O alpinista nepalês Nirmal Purja teve sua morte confirmada após uma avalanche atingir uma expedição no Himalaia no início desta semana.
Purja “perdeu tragicamente a vida” após o deslizamento, de acordo com uma publicação feita neste sábado pela Fundação Nimsdai, organização que ele fundou em 2022. “Hoje, lamentamos não apenas a perda de Nims, mas de todas as vidas perdidas nesta tragédia, incluindo seus parceiros de escalada e guias de confiança”, dizia a postagem no Instagram.
“O seu legado continuará vivo nas incontáveis vidas que transformou e nas pessoas que inspirou a escalar suas próprias montanhas”, acrescentou a publicação.
O nepalês ficou conhecido ao longo dos anos por escalar algumas das montanhas mais altas do planeta.
Purja, de 43 anos, estava entre os 10 alpinistas desaparecidos desde quinta-feira (30). Acredita-se que o grupo estivesse no Broad Peak, montanha de 8.047 metros localizada no norte do Paquistão, quando uma avalanche ocorreu por volta do meio-dia no horário local.
Pelo menos quatro pessoas tiveram suas mortes confirmadas, incluindo Purja, a alpinista omanense Nadhira Al Harthy, o alpinista nepalês Pur Bahadur Gurung “Yukta” e a alpinista norte-americana Sarah Mallory Geis.
A Fundação Nimsdai informou que “outros membros da expedição infelizmente não sobreviveram”, sem fornecer mais detalhes. Até o momento, não houve confirmação oficial das autoridades.

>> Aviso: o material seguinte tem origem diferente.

Lemma rd_run i s : 0 <= i < len -> rd edid i s = Ok (byte i, s).
Proof.
  intros Hi. unfold rd, byte. destruct (Z.ltb_spec i 0); [lia|].
  destruct (lookup_lt_is_Some_2 edid (Z.to_nat i)) as [b Hb]; [lia|]. rewrite Hb.
  by rewrite (nth_lookup_Some _ _ _ _ Hb).
Qed.

Lemma rd_n_run p n s : 0 <= p -> p + Z.of_nat n <= len -> rd_n edid p n s = Ok (slice p n, s).
Proof.
  revert p. induction n as [|n IH]; intros p Hp Hl; [done|]. cbn [rd_n]. unfold slice.
  rewrite seqZ_cons by lia. cbn [fmap list_fmap]. erewrite bind_ok by (apply rd_run; lia). cbv beta.
  erewrite bind_ok by (apply IH; lia). unfold slice. replace (Z.pred (Z.of_nat (S n))) with (Z.of_nat n) by lia.
  by replace (Z.succ p) with (p + 1) by lia.
Qed.

Lemma slice_length p n : length (slice p n) = n.
Proof. unfold slice. rewrite length_fmap, length_seqZ. lia. Qed.

Lemma nth_slice p n k : (k < n)%nat -> nth k (slice p n) 0 = byte (p + Z.of_nat k).
Proof.
  intros Hk. apply nth_lookup_Some. unfold slice. rewrite list_lookup_fmap.
  by rewrite (proj2 (lookup_seqZ p (Z.of_nat n) k _)) by (split; [reflexivity|lia]).
Qed.

(** ** The base block *)

Definition dtd_at (p : Z) : bool := negb ((byte p =? 0) && (byte (p + 1) =? 0)).

Lemma block_type_run p s :
  0 <= p -> p + 4 <= len ->
  block_type edid p s
  = Ok (if dtd_at p then DETAILED_TIMING_BLOCK
        else if byte (p + 2) =? 0 then byte (p + 3) else UNKNOWN_DESCRIPTOR, s).
Proof.
  intros Hp Hl. unfold block_type, dtd_at. erewrite bind_ok by (apply (rd_n_run p 2); lia). cbv beta.
  unfold slice. change (Z.of_nat 2) with 2. rewrite seqZ_cons, seqZ_cons by lia. cbn [fmap list_fmap forallb].
  replace (Z.succ p) with (p + 1) by lia. change (Z.pred (Z.pred 2)) with 0. rewrite seqZ_nil by lia.
  cbn [forallb fmap list_fmap]. rewrite andb_true_r, (Z.eqb_sym 0 (byte p)), (Z.eqb_sym 0 (byte (p + 1))).
  destruct ((byte p =? 0) && (byte (p + 1) =? 0)); [|done].
  erewrite bind_ok by (apply rd_run; lia). cbv beta. cbn [negb].
  destruct (byte (p + 2) =? 0); [|done]. cbn [negb]. apply rd_run. lia.
Qed.

Lemma dtd_type p : ((if dtd_at p then DETAILED_TIMING_BLOCK
  else if byte (p + 2) =? 0 then byte (p + 3) else UNKNOWN_DESCRIPTOR) =? DETAILED_TIMING_BLOCK) = dtd_at p.
Proof.
  pose proof (byte_range (p + 3)). destruct (dtd_at p); [done|].
  destruct (byte (p + 2) =? 0); apply Z.eqb_neq; unfold DETAILED_TIMING_BLOCK, UNKNOWN_DESCRIPTOR; lia.
Qed.

(** Standard timings, up to the pair (1, 1). *)
Definition std_at (i : Z) : Z := STANDARD_TIMING_IDENTIFICATION_START + 2 * i.
Definition std_stop (i : Z) : bool := (byte (std_at i) =? 1) && (byte (std_at i + 1) =? 1).
Definition std_timing (i : Z) : edid_timing_t :=
  let h_res := byte (std_at i) * 8 + 248 in
  MkTiming h_res (standard_v_res h_res (byte (std_at i + 1))) (Z.land (byte (std_at i + 1)) 0x1F + 60).

Lemma standard_run s :
  128 <= len -> length (standard_timing s) = 8%nat ->
  get_standard_timing edid s = Ok (tt, with_standard (fill std_stop std_timing 0 8 (standard_timing s)) s).
Proof.
  intros Hl Hs. apply (for_fill standard_timing with_standard std_stop std_timing _ 0 8 s); try done.
  - by intros [].
  - rewrite Hs. lia.
  - intros i s' Hi Hs'. unfold standard_body.
    assert (std_at i = 0x26 + 2 * i) as Hat by done.
    erewrite bind_ok by (apply rd_run; fold (std_at i); lia). cbv beta.
    erewrite bind_ok by (apply rd_run; fold (std_at i); lia). cbv beta. fold (std_at i). fold (std_stop i).
    destruct (std_stop i); [done|]. cbv zeta. erewrite bind_ok by done. cbv beta.
    unfold store. destruct (Z.leb_spec 0 i); [|lia]. destruct (Z.ltb_spec i (Z.of_nat (length (standard_timing s')))); [|lia].
    done.
Qed.

Lemma established_run s : 128 <= len ->
  get_established_timing edid s = Ok (tt, with_establish (byte 0x23 + 256 * byte 0x24) s).
Proof.
  intros Hl. unfold get_established_timing. erewrite bind_ok by (apply rd_run; unfold ESTABLISHED_TIMING_I; lia).
  cbv beta. erewrite bind_ok by (apply rd_run; unfold ESTABLISHED_TIMING_II; lia). cbv beta.
  pose proof (byte_range 0x23). pose proof (byte_range 0x24). unfold modify.
  rewrite Z.shiftl_mul_pow2 by done. rewrite u32_small by (unfold ESTABLISHED_TIMING_I, ESTABLISHED_TIMING_II; lia).
  unfold ESTABLISHED_TIMING_I, ESTABLISHED_TIMING_II. by rewrite (Z.mul_comm 256).
Qed.

Definition descriptor_ok (p : Z) : Prop := 0 <= p /\ p + 18 <= len.

Lemma limits_run blocks s : Forall descriptor_ok blocks ->
  exists z, for_m blocks (limits_body edid) s = Ok (tt, with_limit z s).
Proof.
  intros Hb. revert s. induction Hb as [|p l [Hp1 Hp2] _ IH]; intros s.
  - exists (pixel_clock_limit s). by destruct s.
  - assert (exists z, limits_body edid p s = Ok (true, with_limit z s)) as [z Hz].
    { unfold limits_body. erewrite bind_ok by (apply block_type_run; lia). cbv beta.
      destruct (_ =? MONITOR_LIMITS); [|exists (pixel_clock_limit s); by destruct s].
      unfold parse_monitor_limits. set (c := byte (p + 9)).
      destruct (c * 10 =? 10 * 255) eqn:Ec.
      - exists (pixel_clock_limit s). erewrite bind_ok; [|erewrite bind_ok by (apply rd_run; lia); cbv beta; fold c; by rewrite Ec].
        by destruct s.
      - exists (c * 10). by erewrite bind_ok by (erewrite bind_ok by (apply rd_run; lia); cbv beta; fold c; by rewrite Ec). }
    destruct (IH (with_limit z s)) as [z' Hz']. exists z'. cbn [for_m]. erewrite bind_ok by exact Hz. cbv beta. done.
Qed.

(** *** Detailed timings *)

Definition dtd_timing (p : Z) : vpp_timing_t := fill_timing (slice p 18) vpp_timing0.

Lemma pixel_clock_run p : PIXEL_CLOCK (slice p 18) = (byte (p + 1) * 256 + byte p) * 10000.
Proof.
  unfold PIXEL_CLOCK. rewrite !nth_slice by lia. change (Z.of_nat 1) with 1. change (Z.of_nat 0) with 0.
  rewrite Z.add_0_r. pose proof (byte_range p). pose proof (byte_range (p + 1)).
  rewrite combine8 by lia. by rewrite u32_small by lia.
Qed.

Lemma dtd_clock p : dtd_at p = true -> vt_pixel_clock (dtd_timing p) <> 0.
Proof.
  unfold dtd_at, dtd_timing. cbn [fill_timing vt_pixel_clock]. rewrite pixel_clock_run. intros Hd.
  pose proof (byte_range p). pose proof (byte_range (p + 1)).
  destruct (Z.eqb_spec (byte p) 0), (Z.eqb_spec (byte (p + 1)) 0); try done; lia.
Qed.

Lemma fill_slot_first d D m :
  Forall (fun t => vt_pixel_clock t <> 0) D ->
  fill_slot d (D ++ replicate (S m) vpp_timing0) = Some (D ++ fill_timing d vpp_timing0 :: replicate m vpp_timing0).
Proof.
  induction 1 as [|t D Ht _ IH]; [done|]. cbn [app fill_slot]. apply Z.eqb_neq in Ht. by rewrite Ht, IH.
Qed.

(** The option keeps its mark. *)
Definition same_mark (o o' : Z) : Prop := Z.testbit o' 0 = Z.testbit o 0.

Lemma same_mark_lor o k : 0 <= k -> Z.testbit k 0 = false -> same_mark o (Z.lor o k).
Proof. intros Hk Hz. unfold same_mark. by rewrite Z.lor_spec, Hz, orb_false_r. Qed.

Lemma detail_step p s D m :
  descriptor_ok p -> Forall (fun t => vt_pixel_clock t <> 0) D ->
  detail_timing s = D ++ replicate (S m) vpp_timing0 -> dtd_at p = true ->
  exists o, detail_body edid p s
    = Ok (true, with_option o (with_detail (D ++ dtd_timing p :: replicate m vpp_timing0) s)) /\
    same_mark (info_option s) o.
Proof.
  intros [Hp1 Hp2] HD Hs Hd. unfold detail_body. erewrite bind_ok by (apply block_type_run; lia). cbv beta.
  rewrite dtd_type, Hd. unfold parse_timing_description. unfold mbind at 1, M_bind at 1.
  erewrite bind_ok by (apply (rd_n_run p 18); lia). cbv beta. erewrite bind_ok by done. cbv beta.
  rewrite Hs, (fill_slot_first _ _ _ HD). fold (dtd_timing p). erewrite bind_ok by done. cbv beta.
  destruct (vout_check_ratio_16_9 _ _).
  - eexists. split; [done|]. by apply same_mark_lor.
  - exists (info_option s). split; [by destruct s|done].
Qed.

Lemma details_run blocks s D m :
  Forall descriptor_ok blocks -> Forall (fun t => vt_pixel_clock t <> 0) D ->
  detail_timing s = D ++ replicate m vpp_timing0 -> (length blocks <= m)%nat ->
  exists o m', for_m blocks (detail_body edid) s
    = Ok (tt, with_option o (with_detail (D ++ (dtd_timing <$> filter (fun p => dtd_at p = true) blocks)
                                            ++ replicate m' vpp_timing0) s)) /\
    same_mark (info_option s) o /\ (m' = m - length (filter (fun p => dtd_at p = true) blocks))%nat.
Proof.
  intros Hb. revert s D m. induction Hb as [|p l Hp _ IH]; intros s D m HD Hs Hm.
  - exists (info_option s), m. split_and!; [|done|simpl; lia]. simpl. rewrite <- Hs. by destruct s.
  - cbn [for_m]. simpl in Hm. destruct m as [|m]; [lia|]. rewrite filter_cons. destruct (dtd_at p) eqn:Hd.
    + rewrite decide_True by done. destruct (detail_step p s D m Hp HD Hs Hd) as (o & Hr & Ho).
      erewrite bind_ok by exact Hr. cbv beta iota.
      destruct (IH (with_option o (with_detail (D ++ dtd_timing p :: replicate m vpp_timing0) s))
        (D ++ [dtd_timing p]) m) as (o' & m' & Hr' & Ho' & Hm').
      { apply Forall_app. split; [done|]. by apply Forall_singleton, dtd_clock. }
      { cbn. by rewrite <- app_assoc. }
      { lia. }
      exists o', m'. split_and!; [|by unfold same_mark in *; rewrite Ho'|simpl; lia].
      rewrite Hr', <- app_assoc. done.
    + rewrite decide_False by done. erewrite bind_ok.
      2: { unfold detail_body. erewrite bind_ok by (apply block_type_run; destruct Hp; lia). cbv beta.
           rewrite dtd_type, Hd. reflexivity. }
      cbv beta iota. destruct (IH s D (S m) HD Hs ltac:(lia)) as (o' & m' & Hr' & Ho' & Hm'). exists o', m'. done.
Qed.

Lemma descriptors_ok : 128 <= len -> Forall descriptor_ok descriptors.
Proof.
  intros Hl. apply Forall_forall. intros p (i & -> & Hi)%list_elem_of_fmap. apply elem_of_seqZ in Hi.
  unfold descriptor_ok, descriptor, DETAILED_TIMING_DESCRIPTIONS_START, DETAILED_TIMING_DESCRIPTION_SIZE.
  unfold NO_DETAILED_TIMING_DESCRIPTIONS in Hi. lia.
Qed.

Lemma monitor_name_run blocks s : Forall descriptor_ok blocks ->
  exists n, find_monitor_name edid blocks s = Ok (n, s).
Proof.
  induction 1 as [|p l [Hp1 Hp2] _ IH]; [by exists None|]. cbn [find_monitor_name].
  erewrite bind_ok by (apply block_type_run; lia). cbv beta. destruct (_ =? MONITOR_NAME); [|done].
  assert (forall n q, 0 <= q -> q + Z.of_nat n <= len -> exists r, name_loop edid q n s = Ok (r, s)) as Hn.
  { induction n as [|n IHn]; intros q Hq Hl; [by eexists|]. cbn [name_loop].
    erewrite bind_ok by (apply rd_run; lia). cbv beta. destruct (_ =? 10); [by eexists|].
    destruct (IHn (q + 1)) as [r Hr]; [lia..|]. erewrite bind_ok by exact Hr. by eexists. }
  destruct (Hn 13%nat (p + 5)) as [r Hr]; [lia..|]. unfold get_monitor_name. erewrite bind_ok by exact Hr. by eexists.
Qed.

(** ** The base block as a whole *)

Definition header_ok : bool := bool_decide (slice 0 8 = edid_v1_header).

Definition block_sum (base : Z) : Z := foldl (fun c b => u8 (c + b)) 0 (slice base 128).

Lemma byte_sum_run base s : 0 <= base -> base + 128 <= len ->
  byte_sum edid base EDID_LENGTH s = Ok (block_sum base, s).
Proof.
  intros Hb Hl. unfold byte_sum, block_sum.
  assert (Z.to_nat EDID_LENGTH = 128%nat) as -> by done.
  rewrite (bind_ok _ _ _ _ _ (rd_n_run base 128 s Hb Hl)). reflexivity.
Qed.

Lemma checksum_run s : 128 <= len -> edid_checksum edid 0 EDID_LENGTH s = Ok (if header_ok then 0 else block_sum 0, s).
Proof.
  intros Hl. unfold edid_checksum. erewrite bind_ok by (apply byte_sum_run; lia). cbv beta.
  assert ((8 <? EDID_LENGTH) = true) as -> by done.
  by erewrite bind_ok by (apply (rd_n_run 0 8); lia).
Qed.

Lemma v1_reject s : 128 <= len -> header_ok = false -> edid_parse_v1 edid s = Ok (-1, s).
Proof.
  intros Hl Hh. unfold edid_parse_v1. erewrite bind_ok by (by apply checksum_run). cbv beta. rewrite Hh.
  destruct (block_sum 0 =? 0); [|done]. cbn [negb]. unfold header_ok in Hh.
  erewrite bind_ok by (apply (rd_n_run 0 8); lia). cbv beta. by rewrite Hh.
Qed.

Definition base_detail : list vpp_timing_t := dtd_timing <$> filter (fun p => dtd_at p = true) descriptors.

Lemma v1_stages s0 : 128 <= len -> header_ok = true ->
  edid_parse_v1 edid s0 = (get_established_timing edid;; get_standard_timing edid;;
    for_m descriptors (limits_body edid);; for_m descriptors (detail_body edid);; mret 0) s0.
Proof.
  intros Hl Hh. unfold header_ok in Hh.
  unfold edid_parse_v1. erewrite bind_ok by (by apply checksum_run). cbv beta. unfold header_ok. rewrite Hh.
  cbn [Z.eqb negb]. erewrite bind_ok by (apply (rd_n_run 0 8); lia). cbv beta. rewrite Hh. cbn [negb].
  erewrite bind_ok by (unfold get_vendor_sign; erewrite bind_ok by (apply rd_run; unfold ID_MANUFACTURER_NAME; lia);
    erewrite bind_ok by (apply rd_run; unfold ID_MANUFACTURER_NAME; lia); reflexivity).
  destruct (monitor_name_run descriptors s0 (descriptors_ok Hl)) as [n Hn]. erewrite bind_ok by exact Hn. cbv beta.
  assert (exists l, (match n with None => rd_n edid ID_MODEL 2 | Some n => mret n end) s0 = Ok (l, s0)) as [l Hnl].
  { destruct n as [n|]; [by eexists|]. eexists. apply (rd_n_run ID_MODEL 2); unfold ID_MODEL; lia. }
  erewrite bind_ok by exact Hnl. cbv beta. by erewrite bind_ok by (apply rd_run; unfold DPMS_FLAGS; lia).
Qed.

Lemma v1_accept : 128 <= len -> header_ok = true ->
  exists z o, edid_parse_v1 edid (with_option EDID_OPT_VALID info0)
    = Ok (0, MkInfo (byte 0x23 + 256 * byte 0x24) (fill std_stop std_timing 0 8 (replicate 8 timing0))
               (base_detail ++ replicate (4 - length base_detail) vpp_timing0)
               (replicate 6 timing0) (replicate 8 0) z o 0) /\ Z.testbit o 0 = true.
Proof.
  intros Hl Hh. rewrite v1_stages by done. set (s0 := with_option EDID_OPT_VALID info0).
  erewrite bind_ok by (by apply established_run). cbv beta.
  erewrite bind_ok by (by apply standard_run). cbv beta.
  edestruct (limits_run descriptors) as [z Hz]; [by apply descriptors_ok|]. erewrite bind_ok by exact Hz. cbv beta.
  match type of Hz with _ = Ok (tt, ?s) =>
    destruct (details_run descriptors s [] 4) as (o & m' & Hd & Ho & Hm);
      [by apply descriptors_ok|constructor|done|simpl; lia|] end.
  erewrite bind_ok by exact Hd. exists z, o. split; [|by rewrite Ho].
  rewrite Hm. unfold base_detail. rewrite length_fmap. done.
Qed.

As operações para localizar os seis alpinistas restantes continuam em andamento. Mais cedo, neste sábado, equipes de emergência disseram à CNN estar preocupadas com a possibilidade de novas avalanches, o que poderia prejudicar os trabalhos de resgate.
Uma montanhista paquistanesa alertou que as chances de sobrevivência dos desaparecidos “são muito pequenas neste momento”. “As montanhas do Paquistão são muito diferentes das do Nepal”, afirmou Naila Kiani, porta-voz do Clube Alpino do Paquistão, à BBC neste sábado.

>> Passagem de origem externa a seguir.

(** The outer loop: it leaves inside the table; when the entry it stands on has
    the requested size (and is not passed over), with an entry of that size. *)
Definition skipped (o i : Z) : bool := negb (Z.land o VOUT_OPT_INTERLACE =? 0) && negb (interlaced (ent i)).

Lemma get_step i index o : 0 <= i < 59 -> first_entry i = true -> 0 <= index < 59 ->
  exists r, get_body resx resy fps (i, index) o = Ok (r, o) /\
    match r with inl (i', x) => (i' = i + 1 \/ i' = next_entry i) /\ i < i' <= 59 /\ first_entry i' = true /\ 0 <= x < 59
               | inr k => 0 <= k < 59 end /\
    (skipped o i = false -> sized i -> exists k, r = inr k /\ sized k).
Proof.
  intros Hi Hf Hx. destruct (first_step i Hi Hf) as [Hn1 Hn2]. unfold get_body, skipped.
  rewrite (bind_ok _ _ _ _ _ (mode_at_run i o ltac:(lia))), (ent_clock i Hi). rewrite (bind_ok _ _ _ o o) by reflexivity.
  destruct (negb (Z.land o VOUT_OPT_INTERLACE =? 0) && negb (interlaced (ent i))) eqn:Hs.
  { apply andb_true_iff in Hs as [_ Hs%negb_true_iff]. unfold next_entry in *. rewrite Hs in *.
    eexists. split; [reflexivity|]. split; [|done]. split; [by left|]. done. }
  destruct ((vt_hpixel (ent i) =? resx) && (line_pixel (ent i) =? resy)) eqn:E.
  { apply andb_true_iff in E as [E1%Z.eqb_eq E2%Z.eqb_eq].
    destruct (same_run mode_fuel i i true o ltac:(lia) ltac:(unfold mode_fuel; lia) ltac:(split; [done|by split])) as (k & Hk & Hsk).
    exists (inr k). rewrite (bind_ok _ _ _ _ _ Hk). split; [done|]. split; [apply Hsk|by exists k]. }
  assert (~ sized i) by (intros (_ & E1 & E2); rewrite E1, E2, !Z.eqb_refl in E; done).
  destruct (resx <? vt_hpixel (ent i)); eexists; (split; [reflexivity|]); (split; [|done]); [done|].
  split; [by right|]. done.
Qed.

Lemma get_run n : forall i index o, 0 <= i <= 59 -> first_entry i = true -> 0 <= index < 59 -> (Z.to_nat (59 - i) < n)%nat ->
  exists k, loop n (get_body resx resy fps) (i, index) o = Ok (k, o) /\ 0 <= k < 59 /\
    (i < 59 -> skipped o i = false -> sized i -> sized k).
Proof.
  induction n as [|n IH]; intros i index o Hi Hf Hx Hn; [lia|].
  destruct (decide (i = 59)) as [->|].
  { exists index. split; [|split; [done|lia]]. apply loop_exit. unfold get_body.
    by rewrite (bind_ok _ _ _ _ _ (mode_at_run 59 o ltac:(lia))). }
  destruct (get_step i index o ltac:(lia) Hf Hx) as (r & Hr & Hp & Hs). destruct r as [[i' x]|k].
  - destruct Hp as (_ & Hi' & Hf' & Hx'). destruct (IH i' x o ltac:(lia) Hf' Hx' ltac:(lia)) as (k & Hk & Hb & _).
    exists k. rewrite (loop_next _ _ _ _ _ _ Hr). split; [done|]. split; [done|]. intros _ H1 H2.
    destruct (Hs H1 H2) as (? & ? & _). done.
  - exists k. rewrite (loop_exit _ _ _ _ _ _ Hr). split; [done|]. split; [done|]. intros _ H1 H2.
    destruct (Hs H1 H2) as (? & [= ->] & ?). done.
Qed.
(** Witness of [rtc_time_roundtrip]. *)
Lemma rtc_time_roundtrip_witness :
  exists s' t', wmt_rtc_set_time eve calm = Ok (0, s') /\ wmt_rtc_read_time (Some eve) (showing s') = Ok ((0, Some eve), t').
Proof.
  destruct (rtc_time_roundtrip eve eve calm calm_quiet eve_documented eq_refl eq_refl) as (s' & H & K).
  assert (s' = final (wmt_rtc_set_time eve) calm) as E by (unfold final; by rewrite H).
  destruct (K (showing s')) as (t' & R & _); [|by rewrite E; vm_compute..|by exists s', t'].
  unfold showing. auto using quiet_put, calm_quiet.
Defined.

(** Witness of [rtc_set_time_fails]: a state with the date register busy. *)
Lemma rtc_set_time_fails_witness :
  let s := put_reg RTWS RTWS_DATESET calm in
  exists s', wmt_rtc_set_time eve s = Ok (- EBUSY, s') /\ RTCT_SEC (reg s' RTTS) = 59 /\ reg s' RTDS = 0.
Proof.
  intros s. destruct (rtc_set_time_fails eve s (quiet_put _ _ _ calm_quiet)) as (_ & _ & H).
  destruct (H eq_refl ltac:(by vm_compute) ltac:(by vm_compute)) as (s' & R & E1 & _ & _ & E2). by exists s'.
Defined.


(** Witness of [rtc_interrupt_run]: an alarm of every day goes off and is set again. *)
Lemma rtc_interrupt_run_witness :
  let s := put_reg RTIS RTIS_ALARM (with_alarm (MkTm (-1) 30 6 0 0 0 0 0 0) calm) in
  leaves (wmt_rtc_interrupt true) s 0x18019800 [W32 RTIS RTIS_ALARM; W32 RTAS 0; W32 RTAS 0x18019800] [UpdateIrq 0xA0].
Proof. intros s. exact (rtc_interrupt_run true s (quiet_put _ _ _ calm_quiet)). Defined.

(** Witness of [rtc_aie_off_on]. *)
Lemma rtc_aie_off_on_witness :
  let s := put_reg RTAS 0x18019800 calm in
  exists s1 s2, wmt_rtc_ioctl RTC_AIE_OFF s = Ok (0, s1) /\ wmt_rtc_ioctl RTC_AIE_ON s1 = Ok (0, s2) /\
    Z.land (reg s1 RTAS) RTAS_CMPMASK = 0 /\ reg s2 RTAS = 0x18019800.
Proof.
  intros s. exact (proj1 (rtc_aie_off_on s (quiet_put _ _ _ calm_quiet)
    (store32_ok _ _ _ ltac:(intros a v H; by rewrite lookup_empty in H)))).
Defined.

“Algumas dessas áreas continuam sujeitas a avalanches, então nossa equipe de resgate precisa ser extremamente cuidadosa para avaliar se não está colocando as próprias vidas em risco”, acrescentou.
Purja, ex-soldado do Exército Britânico, elevou o prestígio do montanhismo no cenário mundial ao quebrar repetidamente recordes de resistência. Em 2019, ele fez história ao escalar os 14 picos do mundo com mais de 8.000 metros de altitude — conhecidos pela NASA como os “Oito Mil” — em pouco mais de seis meses.
Kiani, que já escalou com Purja, o descreveu como alguém “destemido” e disse que “ele tornou o impossível possível”.
Em uma entrevista à CNN em 2019, Purja afirmou que queria usar sua visibilidade para homenagear as habilidades do povo sherpa do Nepal. “Embora fossem alpinistas extraordinários, eles não recebiam o devido reconhecimento”, disse Purja. “Eu esperava poder ajudar a valorizar seus nomes.”
Nadhira Al Harthy, a alpinista de Omã que morreu na quinta-feira, também havia concedido entrevistas à CNN anteriormente, nas quais falou sobre seu sonho de escalar um dos picos acima de 8.000 metros. Ela utilizava sua notoriedade para incentivar outras mulheres e meninas muçulmanas, incluindo suas 32 sobrinhas, a praticarem esportes de resistência.
“Nossa fé… ela faz você se levantar novamente. Ela lhe dá força, dá poder”, afirmou Al Harthy em 2021. “(Minhas sobrinhas) são muito fortes e defendem seus direitos”, acrescentou. “Eu sempre acordo de manhã e digo: ‘Alhamdulillah, graças a Deus estou aqui’.”